Baker: “I mean there’s no better honor [than] to be on an American relay … and to go do that at night and end the whole meet with a world record, I know we all put our hearts out on the line and the energy in the ready room before was amazing and we’re all just super excited to be there.”
Worrell: “We wanted to make a statement and of course we wanted to finish with a bang, and there’s no better way to that than with a gold and a world record.”
Women’s 50m Breast – Final
Gold: Lilly King (Evansville, Ind./Indiana University), 29.40 (WR)
Silver: Yuliya Efimova (RUS), 29.57
Bronze: Katie Meili (Colleyville, Texas/New York Athletic Club), 29.99
- King breaks the world record in the 50m breast for gold, and now holds two individual world records in both the 50m and 100m breast events.
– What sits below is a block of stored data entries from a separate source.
Lemma encodeLongSpatial_total c `{!CryptoLaws c} p token out mac :
  length (p_uuid p) = kUuidSize → mac_ok c token mac →
  encoded_ok (p_type p) out (encodeLongSpatial c p token out mac).
Proof.
  intros Hu Hmac.
  destruct (isLongSpatialLayout (p_type p)) eqn:Hl; [|unfold encodeLongSpatial; rewrite Hl; by apply encoded_ok_err].
  destruct (decide (kMaxLongSpatialPayload < length (p_payload p)));
    [unfold encodeLongSpatial; rewrite Hl, decide_True by done; by apply encoded_ok_err|].
  destruct (decide (length out < longSpatialSize (length (p_payload p)) true));
    [unfold encodeLongSpatial; rewrite Hl, decide_False, decide_True by done; by apply encoded_ok_err|].
  destruct (ok (availability c)) eqn:Ha; cycle 1.
  { unfold encodeLongSpatial. rewrite Hl, Ha, !decide_False by done. apply encoded_ok_err. by apply not_ok_error. }
  apply ok_true in Ha. rewrite encodeLongSpatial_writes by (done || lia).
  destruct (spatialHmac _ _ _ _) as [tag|] eqn:E; [|by apply encoded_ok_err].
  apply spatialHmac_length in E; [|done..].
  apply encoded_ok_frame; [by rewrite length_longSpatialFrame|lia|done].
Qed.

Lemma length_channelFrame type p tag :
  length (c_uuid p) = kUuidSize → length tag = kHmacTagSize →
  length (channelFrame type p tag) = channelRequestSize (length (c_payload p)).
Proof.
  intros Hu Ht. unfold channelFrame, channelPrefix, channelRequestSize.
  rewrite !length_app, !le.length_octets, Ht, Hu. simpl. sizes. lia.
Qed.

Lemma encodeChannelRequest_total type c `{!CryptoLaws c} p token out mac :
  length (c_uuid p) = kUuidSize → mac_ok c token mac →
  encoded_ok type out (encodeChannelRequest type c p token out mac).
Proof.
  intros Hu Hmac.
  destruct (negb (type =? ChannelMessageRequest)%Z && negb (type =? ChannelAudioRequest)%Z) eqn:Hty;
    [unfold encodeChannelRequest; rewrite Hty; by apply encoded_ok_err|].
  destruct (decide (channel_kMaxPayload < length (c_payload p)));
    [unfold encodeChannelRequest; rewrite Hty, decide_True by done; by apply encoded_ok_err|].
  destruct (decide (length out < channelRequestSize (length (c_payload p))));
    [unfold encodeChannelRequest; rewrite Hty, decide_False, decide_True by done; by apply encoded_ok_err|].
  destruct (ok (availability c)) eqn:Ha; cycle 1.
  { unfold encodeChannelRequest. rewrite Hty, Ha, !decide_False by done. apply encoded_ok_err. by apply not_ok_error. }
  apply ok_true in Ha. assert (type = ChannelMessageRequest ∨ type = ChannelAudioRequest).
  { apply andb_false_iff in Hty as [Hty|Hty]; apply negb_false_iff, Z.eqb_eq in Hty; auto. }
  rewrite encodeChannelRequest_writes by (done || lia).
  destruct (spatialHmac _ _ _ _) as [tag|] eqn:E; [|by apply encoded_ok_err].
  apply spatialHmac_length in E; [|done..].
  apply encoded_ok_frame; [by rewrite length_channelFrame|lia|done].
Qed.

Lemma length_rangedFrame p tag :
  length (r_uuid p) = kUuidSize → length tag = kHmacTagSize →
  length (rangedFrame p tag) = rangedChannelRequestSize (length (r_payload p)).
Proof.
  intros Hu Ht. unfold rangedFrame, rangedPrefix, rangedChannelRequestSize.
  rewrite !length_app, !le.length_octets, Ht, Hu. simpl. sizes. lia.
Qed.

Lemma encodeRangedChannelMessage_total c `{!CryptoLaws c} p token out mac :
  length (r_uuid p) = kUuidSize → mac_ok c token mac →
  encoded_ok ChannelMessageRangedRequest out (encodeRangedChannelMessage c p token out mac).
Proof.
  intros Hu Hmac.
  destruct (decide (channel_kMaxPayload < length (r_payload p)));
    [unfold encodeRangedChannelMessage; rewrite decide_True by done; by apply encoded_ok_err|].
  destruct (channel_ranged_kMaxDistance <? r_maxDistance p)%Z eqn:Hd;
    [unfold encodeRangedChannelMessage; rewrite decide_False, Hd by done; by apply encoded_ok_err|].
  destruct (decide (length out < rangedChannelRequestSize (length (r_payload p))));
    [unfold encodeRangedChannelMessage; rewrite decide_False, Hd, decide_True by done; by apply encoded_ok_err|].
  destruct (ok (availability c)) eqn:Ha; cycle 1.
  { unfold encodeRangedChannelMessage. rewrite Hd, Ha, !decide_False by done. apply encoded_ok_err. by apply not_ok_error. }
  apply ok_true in Ha. apply Z.ltb_ge in Hd.
  rewrite encodeRangedChannelMessage_writes by (done || lia).
  destruct (spatialHmac _ _ _ _) as [tag|] eqn:E; [|by apply encoded_ok_err].
  apply spatialHmac_length in E; [|done..].
  apply encoded_ok_frame; [by rewrite length_rangedFrame|lia|done].
Qed.

(** ** Decoders are defined on every input *)

(** One step of a decoder: a guard, a read inside the datagram, a verdict. *)
Ltac dstep :=
  match goal with
  | |- is_Some (Some _) => eauto
  | |- context [if ?b then kTailWithHmac else kTailNoHmac] => destruct b eqn:?
  | |- is_Some (if decide ?P then _ else _) => destruct (decide P)
  | |- is_Some (if ?b then _ else _) => destruct b eqn:?
  | |- is_Some (le.readU8 ?d ?o ≫= _) =>
      destruct (le.readU8_Some d o) as [? ->]; [sizes; lia|cbn [mbind option_bind]]
  | |- is_Some (le.readU16 ?d ?o ≫= _) =>
      destruct (le.readU16_Some d o) as (? & -> & ?); [sizes; lia|cbn [mbind option_bind]]
  | |- is_Some (le.readI16 ?d ?o ≫= _) =>
      destruct (le.readI16_Some d o) as [? ->]; [sizes; lia|cbn [mbind option_bind]]
  | |- is_Some (le.readI64 ?d ?o ≫= _) =>
      destruct (le.readI64_Some d o) as [? ->]; [sizes; lia|cbn [mbind option_bind]]
  | |- is_Some (sub ?d ?o ?n ≫= _) =>
      rewrite (sub_Some d o n) by (sizes; lia); cbn [mbind option_bind]
  | |- is_Some (match ?o with Some _ => _ | None => _ end) => destruct o
  end; cbv zeta.

Lemma parseLongSpatial_defined d : is_Some (parseLongSpatial d).
Proof. unfold parseLongSpatial. repeat dstep. Qed.

Lemma verifyLongSpatial_defined c d token mac : is_Some (verifyLongSpatial c d token mac).
Proof. unfold verifyLongSpatial. repeat dstep. Qed.

Lemma verifySignedBundle_defined c d token mac : is_Some (verifySignedBundle c d token mac).
Proof. unfold verifySignedBundle. repeat dstep. Qed.

Lemma verifyCommandReconnect_defined c d token : is_Some (verifyCommandReconnect c d token).
Proof. unfold verifyCommandReconnect. repeat dstep. Qed.

Lemma parseVoxelPayload_defined d : is_Some (parseVoxelPayload d).
Proof. unfold parseVoxelPayload. repeat dstep. Qed.

Lemma parseEventPayload_defined d : is_Some (parseEventPayload d).
Proof. unfold parseEventPayload. repeat dstep. Qed.

Lemma parseChannelNotification_defined d : is_Some (parseChannelNotification d).
Proof. unfold parseChannelNotification. repeat dstep. Qed.

Lemma parseGenericError_defined d : is_Some (parseGenericError d).
Proof. unfold parseGenericError. repeat dstep. Qed.

#[export] Hint Resolve parseLongSpatial_defined verifyLongSpatial_defined
  verifySignedBundle_defined verifyCommandReconnect_defined parseVoxelPayload_defined
  parseEventPayload_defined parseChannelNotification_defined parseGenericError_defined
  : crowdy.

(** ** A concrete provider, for evaluation *)

Definition demoHmac (key msg : bytes) : option bytes :=
  Some (replicate kHmacTagSize (u8 (foldr Z.add 0%Z key + 31 * foldr Z.add 7%Z msg))).

Definition demoCrypto : ICrypto := {|
  availability := Ok;
  hmacSha256 := demoHmac;
  makeHmacSha256 := λ key, Some {| compute := λ parts, demoHmac key (concat parts) |};
  constantTimeEquals := λ a b, bool_decide (a = b);
  randomBytes := λ n, Some (replicate n 171%Z);
|}.

#[global] Instance demoCrypto_laws : CryptoLaws demoCrypto.
Proof.
  split.
  - intros key msg tag [= <-]. done.
  - by intros key m parts [= <-].
  - done.
Qed.

Definition demoToken : bytes := replicate kTokenOctets 65%Z.
Definition demoUuid : bytes := replicate kUuidSize 97%Z.
Definition demoParams : LongSpatialParams := {|
  p_type := ActorUpdateRequest; p_appId := 42; p_chunk := mkChunk (-3) 0 7;
  p_distance := 8; p_decay := 1; p_uuid := demoUuid; p_payload := [1; 2; 3]%Z;
  p_gameTokenId := -5; p_sequence := 200 |}.

Lemma demoParams_ok : params_ok demoParams.
Proof. unfold params_ok, coord_ok, in_u, in_s; simpl. split_and!; try lia; done. Qed.

Lemma mac_ok_keyed c token : mac_ok c token (makeHmacSha256 c token).
Proof. by intros m. Qed.
Lemma mac_ok_none c token : mac_ok c token None.
Proof. by intros m. Qed.
#[export] Hint Resolve mac_ok_keyed mac_ok_none demoParams_ok : crowdy.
- Meili posts a personal record for the bronze medal; she was also the silver medalist in the 100m breaststroke.
King (on her world records): “The relay records were kind of the cherry on top, but the individual records … were my next goals. Just keep working hard in practice and taking it year by year, that’s all I can do.”
Meili: “It was a best time, and first time under 30 [seconds]… only a hundredth under, but I’ll take it. I’m going to keep swimming, keep improving and I’m excited for what’s to come.”
Meili (on King): “I always think she always has a world record in her … I knew she was going to go really fast, she’s been incredible this meet, totally lights out every time she gets in the pool. Very, very proud of her.”
Meili (on being a team captain): “It’s been amazing, I’m actually really sad that we’re ending tonight because it’s been such a fun trip and the group has gotten along really, really well. We’ve had some incredible swims and people stepping up and it’s just been great to be a part of.”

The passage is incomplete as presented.